My dad had worked long past the usual retirement age. This was mainly because his professional vocation occupied his life to the extend that he had almost no life outside it and was scared of the boredom that he anticipated retired life would entail. When he finally retired, he was looking forward to the living out the rest of his life in leisure and the company of my mother and doting on his grandkids. Like a thief in the night, dementia struck and his cognitive abilities deteriorated, the dynamics of his relationships took a sharp downward turn, most of all, with my mother who is now his full-time carer.

What Dementia Teaches Us About Love is a book that deftly and delicately explores the depth of dementia and its impact on those who love and are loved by its sufferers.

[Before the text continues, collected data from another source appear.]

Definition applyDeleteAuthorizationRediscommanderDeploymentV2 (isDeleting : bool) (cr : CSM)
    (authModule : Module) (matched : VersionSpec) : M (World W) () :=
  '(rediscommanderName, sentinelName, image, redisReplicas) ← over_components
    (redis_component (λ c, (ct_RedisCommander c, ct_Sentinel c,
       auth_image "commander" (ct_Commander c) DefaultRedisCommanderImage cr matched,
       ct_RedisReplicas c)))
    ("", "", "", 0%Z) (m_Components authModule);
  v ← get_vars;
  checksum ← redis_checksum cr (redisSecretName v);
  let deployment := getAuthorizationRediscommanderDeploymentScaffold (cr_Name cr)
    rediscommanderName (cr_Namespace cr) image (redisSecretName v) (redisUsernameKey v)
    (redisPasswordKey v) sentinelName checksum redisReplicas in
  deployment ← lift (on_template (add_redis_class v) deployment);
  apply_workload isDeleting "rediscommander deployment" (ODeployment deployment).

Definition applyDeleteAuthorizationSentinelStatefulsetV2 (isDeleting : bool) (cr : CSM)
    (authModule : Module) (matched : VersionSpec) : M (World W) () :=
  '(sentinelName, redisName, image, redisReplicas) ← over_components
    (redis_component (λ c, (ct_Sentinel c, ct_RedisName c,
       auth_image "redis" (ct_Redis c) DefaultRedisImage cr matched, ct_RedisReplicas c)))
    ("", "", "", 0%Z) (m_Components authModule);
  v ← get_vars;
  checksum ← redis_checksum cr (redisSecretName v);
  let statefulset := getAuthorizationSentinelStatefulsetScaffold (cr_Name cr) sentinelName
    redisName (cr_Namespace cr) image (redisSecretName v) (redisPasswordKey v) checksum
    (wrap_int32 redisReplicas) in
  statefulset ← lift (on_set_template (add_redis_class v) statefulset);
  apply_workload isDeleting "sentinel statefulset" (OOther statefulset).

(** *** Proxy server and tenant service *)

(** The components that the proxy server and the tenant service read: the one of the proxy
    ([read], which can fail), the one of redis, the one of the configuration. *)
Definition service_step {S} (read : ContainerTemplate → outcome S)
    (st : S * (string * Z)) (component : ContainerTemplate) : M (World W) (S * (string * Z)) :=
  if decide (ct_Name component = AuthProxyServerComponent) then
    s ← lift (read component); mret (s, snd st)
  else if decide (ct_Name component = AuthRedisComponent) then
    _ ← modify_vars (updateRedisGlobalVars component);
    mret (fst st, (ct_Sentinel component, ct_RedisReplicas component))
  else if decide (ct_Name component = AuthConfigSecretComponent) then
    _ ← modify_vars (updateConfigGlobalVars component);
    mret st
  else mret st.

Definition service_image (key dflt : string) (image : ContainerTemplate → string)
    (op : OperatorConfig) (cr : CSM) (authModule : Module) (matched : VersionSpec)
    (component : ContainerTemplate) : outcome string :=
  versionDefaults ← version_images authModule op;
  Ok (auth_image key (image component) (default dflt (versionDefaults !! key)) cr matched).

Definition applyDeleteAuthorizationProxyServerV2 (isDeleting : bool) (cr : CSM)
    (authModule : Module) (matched : VersionSpec) (op : OperatorConfig) : M (World W) () :=
  _ ← modify_vars (set_configSecretName defaultConfigSecretName);
  '(((replicas, proxyImage), (opaImage, opaKubeMgmtImage)), (sentinelName, redisReplicas)) ←
    over_components
      (service_step (λ c,
         proxyImage ← service_image "proxy-service" DefaultProxyServerImage ct_ProxyService
                        op cr authModule matched c;
         Ok ((ct_ProxyServiceReplicas c, proxyImage),
             (auth_image "opa" (ct_Opa c) DefaultOpaImage cr matched,
              auth_image "opa-kube-mgmt" (ct_OpaKubeMgmt c) DefaultOpaKubeMgmtImage cr matched))))
      (((0%Z, ""), ("", "")), ("", 0%Z)) (m_Components authModule);
  v ← get_vars;
  let deployment := getProxyServerScaffold (cr_Name cr) sentinelName (cr_Namespace cr) proxyImage
    opaImage opaKubeMgmtImage (configSecretName v) (redisSecretName v) (redisPasswordKey v)
    (wrap_int32 replicas) redisReplicas in
  deployment ← lift (on_template (add_redis_class v) deployment);
  deployment ← lift (on_template (add_config_class v) deployment);
  apply_workload isDeleting "proxy-server deployment" (ODeployment deployment).

Definition applyDeleteAuthorizationTenantServiceV2 (isDeleting : bool) (cr : CSM)
    (authModule : Module) (matched : VersionSpec) (op : OperatorConfig) : M (World W) () :=
  _ ← modify_vars (set_configSecretName defaultConfigSecretName);
  '((image, replicas), (sentinelName, redisReplicas)) ← over_components
      (service_step (λ c,
         image ← service_image "tenant-service" DefaultTenantServiceImage ct_TenantService
                   op cr authModule matched c;
         Ok (image, ct_TenantServiceReplicas c)))
      (("", 0%Z), ("", 0%Z)) (m_Components authModule);
  v ← get_vars;
  let deployment := getTenantServiceScaffold (cr_Name cr) (cr_Namespace cr) sentinelName image
    (configSecretName v) (redisSecretName v) (redisPasswordKey v) (wrap_int32 replicas)
    redisReplicas in
  deployment ← lift (on_template (add_redis_class v) deployment);
  deployment ← lift (on_template (add_config_class v) deployment);
  apply_workload isDeleting "tenant-service deployment" (ODeployment deployment).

With touching and delicately told anecdotes, it raises and explores questions that examine what it is to be human, to see life disintegrate at the onset of memory loss and dying gradually as the sufferers try to embrace a past that continually eludes them. The role of carers in the life of dementia sufferers is critical because the story of dementia is also the story of those who care for people living with the illness. I know from firsthand knowledge of my mother’s life and the delicately told anecdotes in the book, how caring for a dementia patient can be exhausting. They have to enter the sufferer’s world and do thankless acts of love for a person who is often unable to properly acknowledge. The hardest part must be when they hate themselves for resenting the sick person.

Other aspects of dementia explored in the book include shame, memory and forgetting. Shame is a central concept in dementia as the illness entails a loss of self and meaning. The unravelling of that loss is unsettling. Like the sensitively detailed anecdotes in the book, I have seen my father’s confidence in himself unravel. Sadly, this shame is often inherited by their loved ones. What Dementia Teaches Us About Love is an expertly written labour of love that is essential reading as we seek to enter into the world of dementia sufferers and make sense of this journey that seems to creep in on us unannounced. For such a delicate topic, the prose soars and rich in equal measure.